'Twine' Ties Everyday Objects to the Internet
Two developers say their new invention teaches objects how to speak — you just have to tell them what to say.
Their project, called Twine, is a 2.5-inch square that connects objects to the Internet. Meaning, if you want your washing machine to send you a tweet when your laundry’s done, or your basement to send you an email if it floods while you’re on vacation, the developers promise even gadget greenhorns or casual tech enthusiasts can use Twine to put household objects to work online.

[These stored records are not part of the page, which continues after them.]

(* ===== verification/Listener.v ===== *)
(** The accept loop of the tunnel server and the end of its sessions
    ([internal/tunnel/server.go]: [ListenAndServe] and the deferred calls of
    [handleConn]), over the handler of Tunnel: any number of connections share
    the registry, the collector and the metrics. *)

From Stdlib Require Import Strings.Byte String ZArith Lia.
From stdpp Require Import base list gmap.
From S2P Require Import Prelude Encoding Io Hash Frame Wire Identity Registry Auth.
From S2P Require Import Float Shaping Pipe Telemetry Metrics Config Tunnel.

Section listener.
Context `{Ed25519} `{JSON storeData} `{Prometheus}.
Variable s : Server.

(** [li_open]: the sessions that are being served, each with the key of its
    telemetry record if there is one. *)
Record listener := Listener {
  li_sys : sys; li_reg : option Registry; li_collector : option Collector; li_met : option Metrics;
  li_open : list (option bytes)
}.

(** What [Accept] returns while the context is not done, with what the handler
    of the connection will meet; a session's accept loop ends. *)
Inductive levent : Type :=
  | AcceptError
  | Accepted (c : conn) (remote : bytes) (dial : result conn) (mux_err : option error)
  | SessionEnds (i : nat).

Definition on_li_met {A} : M (option Metrics) A → M listener A :=
  zoom li_met (λ m l, Listener (li_sys l) (li_reg l) (li_collector l) m (li_open l)).
Definition put_open (o : list (option bytes)) (l : listener) : listener :=
  Listener (li_sys l) (li_reg l) (li_collector l) (li_met l) o.

(** The handler on the shared state. *)
Definition in_world {A} (c : conn) (m : M world A) : M listener A := λ l,
  let '(r, w) := m (World (Host c (li_sys l) (li_reg l)) (li_collector l) (li_met l)) in
  (r, Listener (h_sys (w_host w)) (h_reg (w_host w)) (w_collector w) (w_met w) (li_open l)).

(** The deferred calls, last first; the session and its connection are gone. *)
Definition end_session (key : option bytes) : M listener unit :=
  match key with
  | Some k => modify (λ l, Listener (li_sys l) (li_reg l) (option_map (CloseSession k) (li_collector l)) (li_met l) (li_open l))
  | None => ret tt
  end ;;;
  on_li_met RecordSessionClose.

Definition session_key (res : ServerAuthResult) (record : option nat) : option bytes :=
  match record with Some _ => Some (hex_encode (ar_SessionID res)) | None => None end.

Definition listen_event (e : levent) : M listener unit :=
  match e with
  | AcceptError => ret tt
  | Accepted c remote dial mux_err =>
      on_li_met RecordAccept ;;;
      f <- in_world c (handleConn s remote dial mux_err) ;;
      match f with
      | Served res record _ _ => modify (λ l, put_open (li_open l ++ [session_key res record]) l)
      | _ => ret tt
      end
  | SessionEnds i =>
      open <- gets li_open ;;
      match open !! i with
      | None => ret tt
      | Some key => modify (put_open (delete i open)) ;;; end_session key
      end
  end.

Definition ListenAndServe : list levent → M listener unit := each listen_event.

(** ** One connection *)

Definition opened_total : Metrics → Z := gauge "daxson_connections_total".
(** What a handler adds to the metrics: [n] sessions, no connection, no stream. *)
Definition met_step (n : Z) (mt mt' : Metrics) : Prop :=
  sessions_active mt' = sessions_active mt + n ∧ opened_total mt' = opened_total mt ∧
  streams_active mt' = streams_active mt.

Definition shown (col : option Collector) : gset bytes :=
  match col with Some c => dom (co_sessions c) | None => ∅ end.

(** What a handler leaves. *)
Definition handled (mt : Metrics) (col : option Collector) (f : fate) (w : world) : Prop :=
  ∃ mt', w_met w = Some mt' ∧
    match f with
    | Served res record _ _ =>
        met_step 1 mt mt' ∧ shown (w_collector w) = shown col ∪ (match session_key res record with Some k => {[k]} | None => ∅ end)
    | _ => met_step 0 mt mt' ∧ shown (w_collector w) = shown col
    end.

Lemma h_now_sure h : ∃ t h', h_now h = (Ok t, h').
Proof.
  unfold h_now, on_hsys, zoom. destruct (on_clock_now (h_sys h)) as (t & c' & ->). by do 2 eexists.
Qed.

Lemma deadline_in_sure set n h : ∃ h', deadline_in set n h = (Ok tt, h').
Proof. unfold deadline_in. destruct (h_now_sure h) as (t & h' & E). erewrite bind_Ok by exact E. by eexists. Qed.

Lemma met_step_app n mt e :
  sessions_active (mkMet [e]) = n → opened_total (mkMet [e]) = 0 → streams_active (mkMet [e]) = 0 →
  met_step n mt (mkMet (m_events mt ++ [e])).
Proof.
  unfold met_step, sessions_active, opened_total, streams_active. rewrite !gauge_app. destruct mt as [l]. cbn. lia.
Qed.

Lemma met_step_refl mt : met_step 0 mt mt.
Proof. unfold met_step. lia. Qed.

Lemma handled_dropped mt mt' col w :
  w_met w = Some mt' → met_step 0 mt mt' → shown (w_collector w) = shown col → handled mt col Dropped w.
Proof. intros. by exists mt'. Qed.

Lemma serve_session_run remote mux_err res h col mt :
  pub_ok res →
  ∃ f w', serve_session s remote mux_err res (World h col (Some mt)) = (Ok f, w') ∧ handled mt col f w'.
Proof.
  intros Hp. unfold serve_session. destruct mux_err as [e|].
  { do 2 eexists. split; [by erewrite bind_Ok by reflexivity|]. by eapply handled_dropped; [..|apply met_step_refl|]. }
  erewrite bind_Ok by reflexivity. erewrite bind_Ok by reflexivity. cbn [w_collector w_host w_met].
  destruct col as [c|].
  2:{ do 2 eexists. split; [reflexivity|]. eexists. split; [reflexivity|].
      split; [by apply met_step_app|]. cbn. set_solver. }
  assert (Hd : ∃ d, match ar_DevicePub res with Some pub => slice pub 0 3 | None => Ok [] end = Ok d).
  { unfold pub_ok in Hp. destruct (ar_DevicePub res) as [pub|]; [|by eexists].
    rewrite (slice_nat pub 0 3 ltac:(lia) : slice pub 0 3 = _). by eexists. }
  destruct Hd as [d ->]. erewrite bind_Ok by reflexivity.
  destruct (h_now_sure h) as (t & h' & Et). erewrite bind_Ok by (apply on_host_eq; exact Et).
  unfold OpenSession. cbn zeta iota. erewrite bind_Ok by reflexivity. cbn [w_host w_met].
  do 2 eexists. split; [reflexivity|]. eexists. split; [reflexivity|].
  split; [by apply met_step_app|]. unfold shown. cbn [w_collector co_sessions session_key se_SessionID].
  rewrite dom_insert_L. set_solver.
Qed.

Lemma handleConn_run remote dial mux_err h col mt :
  ∃ f w', handleConn s remote dial mux_err (World h col (Some mt)) = (Ok f, w') ∧ handled mt col f w'.
Proof.
  unfold handleConn. destruct (deadline_in_sure put_dl 15 h) as (h1 & E1).
  erewrite bind_Ok by (apply on_host_eq; exact E1).
  pose proof (safe_ServerDispatch (bool_decide (is_Some (h_reg h1))) (ts_hmacAuth s) h1 eq_refl) as Hs.
  destruct (ServerDispatch (ts_hmacAuth s) h1) as [[res|e|] h2] eqn:E2; [| |done];
    (erewrite bind_Ok by (unfold try; erewrite on_host_eq by exact E2; reflexivity));
    (erewrite bind_Ok by reflexivity); cbn [w_host w_collector w_met]; cbn iota.
  { apply serve_session_run. apply Hs. }
  destruct (IsAuthFailed e).
  - erewrite bind_Ok by reflexivity. cbn [w_host w_collector w_met].
    match goal with |- context [World ?h' col _] => destruct (h_now_sure h') as (t & h3 & E3) end.
    erewrite bind_Ok by (apply on_host_eq; exact E3).
    erewrite bind_Ok by reflexivity. erewrite bind_Ok by reflexivity. cbn [w_host w_collector w_met].
    destruct (forwardToProbeUpstream s dial (h_conn h3)) as [pp|];
      (do 2 eexists; split; [try (by erewrite bind_Ok by reflexivity); reflexivity|]);
      (eexists; split; [reflexivity|]; split; [by apply met_step_app|by destruct col]).
  - do 2 eexists. split; [by erewrite bind_Ok by reflexivity|]. by eapply handled_dropped; [..|apply met_step_refl|].
Qed.

(** ** The loop *)

(** The gauges and the telemetry agree with what is open; [n] connections so far,
    [z] streams. *)
Definition accounted (n z : Z) (l : listener) : Prop :=
  ∃ mt, li_met l = Some mt ∧ sessions_active mt = len (li_open l) ∧ opened_total mt = n ∧ streams_active mt = z ∧
    ∀ k, k ∈ shown (li_collector l) → Some k ∈ li_open l.

Definition is_accepted (e : levent) : bool := match e with Accepted _ _ _ _ => true | _ => false end.

Lemma shown_close k col : shown (option_map (CloseSession k) col) = shown col ∖ {[k]}.
Proof.
  destruct col as [c|]; cbn; [|set_solver]. by rewrite dom_delete_L.
Qed.

(** What is left in a list after one of its elements has been taken out. *)
Lemma elem_of_delete_ne {A} (l : list A) i (x y : A) : l !! i = Some y → x ∈ l → x ≠ y → x ∈ delete i l.
Proof.
  intros Hi [j Hj]%list_elem_of_lookup Hne. rewrite delete_take_drop, elem_of_app, !list_elem_of_lookup.
  destruct (Nat.lt_trichotomy j i) as [Hji|[->|Hji]]; [left; exists j|congruence|right; exists (j - S i)%nat].
  - by rewrite lookup_take_lt.
  - rewrite lookup_drop. by replace (S i + (j - S i))%nat with j by lia.
Qed.

Lemma keys_le (l : list (option bytes)) : (size (list_to_set (omap id l) : gset bytes) <= length l)%nat.
Proof.
  induction l as [|[k|] l IH]; cbn [omap list_omap id length]; [vm_compute; lia| |lia].
  rewrite list_to_set_cons, size_union_alt, size_singleton.
  pose proof (subseteq_size (list_to_set (omap id l) ∖ {[k]}) (list_to_set (omap id l) : gset bytes) ltac:(set_solver)).
  lia.
Qed.

Lemma listen_event_run e n z l :
  accounted n z l → ∃ l', listen_event e l = (Ok tt, l') ∧ accounted (n + if is_accepted e then 1 else 0) z l'.
Proof.
  intros (mt & Hm & Ha & Ho & Hz & Hk). destruct l as [y rg col km op]. cbn in Hm, Ha, Ho, Hz, Hk. subst km.
  destruct e as [|c remote dial mux_err|i]; cbn [listen_event is_accepted].
  - eexists. split; [reflexivity|]. exists mt. cbn. by rewrite Z.add_0_r.
  - erewrite bind_Ok by (unfold on_li_met, zoom, RecordAccept, inc_label; cbn [li_met]; rewrite prom_ascii by reflexivity;
      reflexivity). cbn [li_sys li_reg li_collector li_open].
    set (mt1 := mkMet (m_events mt ++ [Inc "daxson_connections_total" [str "inbound"]])).
    assert (H1a : sessions_active mt1 = len op ∧ opened_total mt1 = n + 1 ∧ streams_active mt1 = z).
    { unfold mt1, sessions_active, opened_total, streams_active in *. rewrite !gauge_app. destruct mt as [es]. cbn in *. lia. }
    destruct (handleConn_run remote dial mux_err (Host c y rg) col mt1) as (f & w & Ef & mt2 & Hm2 & Hf).
    erewrite bind_Ok by (unfold in_world; cbn [li_sys li_reg li_collector li_met li_open]; rewrite Ef; reflexivity).
    destruct f as [|p|res record sh cfg]; destruct Hf as [(Hs2 & Ho2 & Hz2) Hsh];
      (eexists; split; [reflexivity|]; exists mt2; cbn; split; [exact Hm2|]);
      (split; [|split; [lia|split; [lia|intros k Hin; rewrite Hsh in Hin]]]).
    + rewrite Hs2. lia.
    + by apply Hk.
    + rewrite Hs2. lia.
    + by apply Hk.
    + rewrite Hs2. unfold len in *. rewrite length_app. cbn [length]. lia.
    + apply elem_of_app. apply elem_of_union in Hin as [Hin|Hin]; [left; by apply Hk|right].
      destruct (session_key res record) as [k'|]; set_solver.
  - erewrite bind_Ok by reflexivity. cbn [li_open]. destruct (op !! i) as [key|] eqn:Ei.
    2:{ eexists. split; [reflexivity|]. exists mt. cbn. by rewrite Z.add_0_r. }
    erewrite bind_Ok by reflexivity.
    assert (Hlen : len op = len (delete i op) + 1).
    { unfold len. rewrite length_delete by by eexists. apply lookup_lt_Some in Ei. lia. }
    set (mt1 := mkMet (m_events mt ++ [Dec "daxson_sessions_active"])).
    assert (H1a : sessions_active mt1 = len (delete i op) ∧ opened_total mt1 = n ∧ streams_active mt1 = z).
    { unfold mt1, sessions_active, opened_total, streams_active in *. rewrite !gauge_app. destruct mt as [es]. cbn in *. lia. }
    unfold end_session. destruct key as [k|].
    + erewrite bind_Ok by reflexivity. eexists. split; [reflexivity|]. exists mt1. cbn [li_met li_open li_collector put_open].
      split; [reflexivity|]. split; [apply H1a|]. rewrite Z.add_0_r. do 2 (split; [apply H1a|]). intros k' Hk'. rewrite shown_close in Hk'.
      apply elem_of_difference in Hk' as [Hk' Hne]. eapply elem_of_delete_ne; [exact Ei|by apply Hk|].
      intros [= ->]. set_solver.
    + erewrite bind_Ok by reflexivity. eexists. split; [reflexivity|]. exists mt1. cbn [li_met li_open li_collector put_open].
      split; [reflexivity|]. split; [apply H1a|]. rewrite Z.add_0_r. do 2 (split; [apply H1a|]). intros k' Hk'.
      by eapply elem_of_delete_ne; [exact Ei|apply Hk|].
Qed.

Lemma listen_run evs n z l :
  accounted n z l →
  ∃ l', ListenAndServe evs l = (Ok tt, l') ∧ accounted (n + len (filter (λ e, is_accepted e = true) evs)) z l'.
Proof.
  revert n l. induction evs as [|e evs IH]; intros n l Hl.
  - exists l. split; [done|]. cbn. by rewrite Z.add_0_r.
  - destruct (listen_event_run e n z l Hl) as (l1 & E1 & H1'). destruct (IH _ _ H1') as (l2 & E2 & H2').
    exists l2. split; [unfold ListenAndServe; cbn [each]; by erewrite bind_Ok by exact E1|].
    rewrite filter_cons. destruct (is_accepted e) eqn:Ee; [rewrite decide_True by done|rewrite decide_False by done].
    + by replace (n + len (e :: filter (λ e, is_accepted e = true) evs)) with
        (n + 1 + len (filter (λ e, is_accepted e = true) evs)) by (unfold len; cbn [length]; lia).
    + by rewrite Z.add_0_r in H2'.
Qed.

(** The server keeps its books.  However connections and ends of sessions
    interleave on a server with metrics, whatever the peers send and whatever
    fails, the loop never panics; the gauge of active sessions is the number of
    sessions that are open, every accepted connection has been counted once, and
    the telemetry shows no session that is not open.  So when the last session has
    ended the gauge is back at zero and the telemetry shows none. *)
Theorem sessions_accounted evs y reg (telemetry : bool) :
  ∃ l mt, ListenAndServe evs (Listener y reg (if telemetry then Some Telemetry.New else None) (Some Metrics.New) [])
            = (Ok tt, l) ∧ li_met l = Some mt ∧
    sessions_active mt = len (li_open l) ∧
    gauge "daxson_connections_total" mt = len (filter (λ e, is_accepted e = true) evs) ∧
    (∀ c, li_collector l = Some c → SessionCount c <= len (li_open l) ∧
       ∀ k, is_Some (co_sessions c !! k) → Some k ∈ li_open l).
Proof.
  destruct (listen_run evs 0 0 (Listener y reg (if telemetry then Some Telemetry.New else None) (Some Metrics.New) []))
    as (l & E & mt & Hm & Ha & Ho & _ & Hk).
  { exists Metrics.New. split_and!; [done..|]. destruct telemetry; cbn; [rewrite dom_empty_L|]; set_solver. }
  exists l, mt. split; [exact E|]. split; [exact Hm|]. split; [exact Ha|]. split; [exact Ho|]. intros c Hc.
  rewrite Hc in Hk. cbn [shown] in Hk. split.
  - unfold SessionCount, len. rewrite <- size_dom.
    assert (Hsub : dom (co_sessions c) ⊆ list_to_set (omap id (li_open l))).
    { intros k Hin%Hk. apply elem_of_list_to_set, list_elem_of_omap. by exists (Some k). }
    apply subseteq_size in Hsub. pose proof (keys_le (li_open l)). lia.
  - intros k Hin. apply Hk, elem_of_dom, Hin.
Qed.
End listener.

Simply connect the battery-operated, vibration-, temperature- and motion-sensing aqua-colored square to an object in your house: a vibrating washing machine, for instance, or a pipe in your basement. If necessary, Twine will communicate with you via SMS, Twitter or email, letting you know if something needs your attention, like a leaky pipe. Twine connects via Wi-Fi.

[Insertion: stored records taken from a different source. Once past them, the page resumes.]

(** C29. The upstream session.  Once [Run] has connected, [upstreamMaintain]
    survives every turn, whatever fails in it; the session pointer never becomes
    nil again, and every session that was replaced has been closed.  After each
    turn the session is usable exactly when it was and did not break, in which
    case the turn did nothing, or the turn's dial, authentication and session
    set-up succeeded.  While it is not usable every request for a stream is
    refused without touching anything. *)
Theorem upstream_maintained first ks k u u1 :
  Forall tick_ok (first :: ks ++ [k]) → no_leak u →
  connectUpstream r (tk_dial first) (tk_session first) u = (Ok tt, u1) →
  ∃ u2 u', RunRelay r first ks u = (Ok tt, u2) ∧ RunRelay r first (ks ++ [k]) u = (Ok tt, u') ∧
    is_Some (ul_session u') ∧ no_leak u' ∧
    usable (ul_session u') = (usable (ul_session u2) && negb (tk_broken k)) || reaches k u2 ∧
    (usable (ul_session u2) && negb (tk_broken k) = true → u' = u2) ∧
    (usable (ul_session u') = false → ∀ t a p, ∃ e, relay_OpenStream t a p u' = (Err e, u')).
Proof.
  intros Hks Hu E0. apply Forall_cons in Hks as [Hf [Hks [Hk _]%Forall_cons]%Forall_app].
  destruct (connectUpstream_run first u Hf Hu) as (o & u1' & E0' & Hu1 & Hok & _ & Hc).
  rewrite E0 in E0'. injection E0' as <- <-. cbn in Hok. rewrite <- Hok in Hc.
  assert (Hs1 : is_Some (ul_session u1)) by (by destruct (ul_session u1)).
  destruct (upstreamMaintain_run ks u1 Hks Hu1) as (u2 & E2 & Hu2 & Hs2). specialize (Hs2 Hs1).
  destruct (maintain_turn_run k u2 Hk Hu2) as (u' & E' & Hu' & H').
  exists u2, u'. split_and!.
  - unfold RunRelay. by erewrite bind_Ok by (apply wrap_Ok; exact E0).
  - unfold RunRelay. erewrite bind_Ok by (apply wrap_Ok; exact E0).
    unfold upstreamMaintain. rewrite (each_app _ _ _ _ _ E2). cbn [each]. by erewrite bind_Ok by exact E'.
  - destruct (_ && _); [by subst|by apply H'].
  - done.
  - destruct (usable (ul_session u2) && negb (tk_broken k)) eqn:Hb; [subst u'|by apply H'].
    apply andb_true_iff in Hb as [-> _]. done.
  - intros Hb. by rewrite Hb in H'.
  - intros Hb t a p. eexists. unfold relay_OpenStream. erewrite bind_Ok by reflexivity. by rewrite Hb.
Qed.
End maintenance.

“Our underlying philosophy is that networking more of our cherished environment will create more and better ways for us to connect to each other,” Twine co-developer John Kestner told InnovationNewsDaily.

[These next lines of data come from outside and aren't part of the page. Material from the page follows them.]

(* ===== verification/Enrolment.v ===== *)
(** From an invite to a session, across the three parties: the operator's
    [daxson invite create] ([cmd/daxson/cmd/invite_cmd.go]), the server started
    afterwards ([cmd/daxson/cmd/serve.go], [internal/tunnel/server.go]) and the
    new device's [daxson import] ([cmd/daxson/cmd/import_cmd.go]).  Nothing is
    modelled here: the file composes the runs of Commands, Launch, Tunnel and
    Auth. *)

From Stdlib Require Import Strings.Byte String ZArith Lia.
From stdpp Require Import base list gmap.
From S2P Require Import Prelude Encoding Net Io Float Hash Frame Wire Identity Registry Auth.
From S2P Require Import Shaping Telemetry Metrics Config Transport Tunnel Invite Terminal Commands CommandFacts Launch.

(** ** The operator *)

Section operator.
Context `{Ed25519} `{JSON storedKey} `{JSON storeData} `{JSON Payload} `{JSON statusRecord} `{YAML}.
Variable home : result bytes.
Let regPath := defaultRegistryPath home.
Let keyPath := defaultServerIdentityPath home.
Implicit Types (c : cli) (p : Payload).

Lemma Registry_Load_inv path s reg s' :
  no_faults s → Registry.Load path s = (Ok reg, s') → s' = s ∧ r_path reg = path.
Proof.
  intros Hn. unfold Registry.Load, try. unfold bind at 1.
  destruct (os_ReadFile_step path (s_fs s)) as (r & f & Hr & _ & Hf & _).
  assert (f = s_fs s) as ->.
  { revert Hr. unfold os_ReadFile, fs_fault, bind, gets. unfold no_faults in Hn. rewrite Hn. cbn.
    destruct (fs_files (s_fs s) !! path); by intros [= _ <-]. }
  rewrite (on_fs_eq _ _ _ _ Hr). replace (Sys (s_clock s) (s_rand s) (s_fs s)) with s by (by destruct s).
  destruct r as [d|e|]; [| |done].
  - unfold wrap, lift, bind, ret. destruct (json_unmarshal d); [by intros [= <- <-]|done|done].
  - case_bool_decide; [by intros [= <- <-]|done].
Qed.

Kestner and fellow designer-engineer David Carr make up Supermechanical, a duo that focuses on innovating physical interfaces. A couple of Supermechanical’s past projects include a wallet that tracks your bank balance and a nightstand that collects photos from Twitter.
“Several [of our] projects involved connecting physical interfaces to the Internet,” Kestner said.“We found that we spent way too much time implementing that connectivity each time. Then we realized that we weren't the only ones who needed this itch scratched, and so we made the physical networking part easy to use in a variety of situations.”
The Post-It note-size Twine can also connect to outside stimuli, like a button, no programming required. Using a Web app, you can assign various tasks to Twine and the connected stimuli. For example, a user could activate a room’s air conditioning with the push of the connected button.
After a fundraising campaign on the creative funding website Kickstarter, Supermechanical is taking pre-orders for Twine online, with those who donated receiving their Twines in March. Nearly 4,000 backers donated more than $550,000 to the project via Kickstarter. That’s far beyond Supermechanical’s goal of $35,000.
General pre-orders will begin filling in May. The product sells for $99.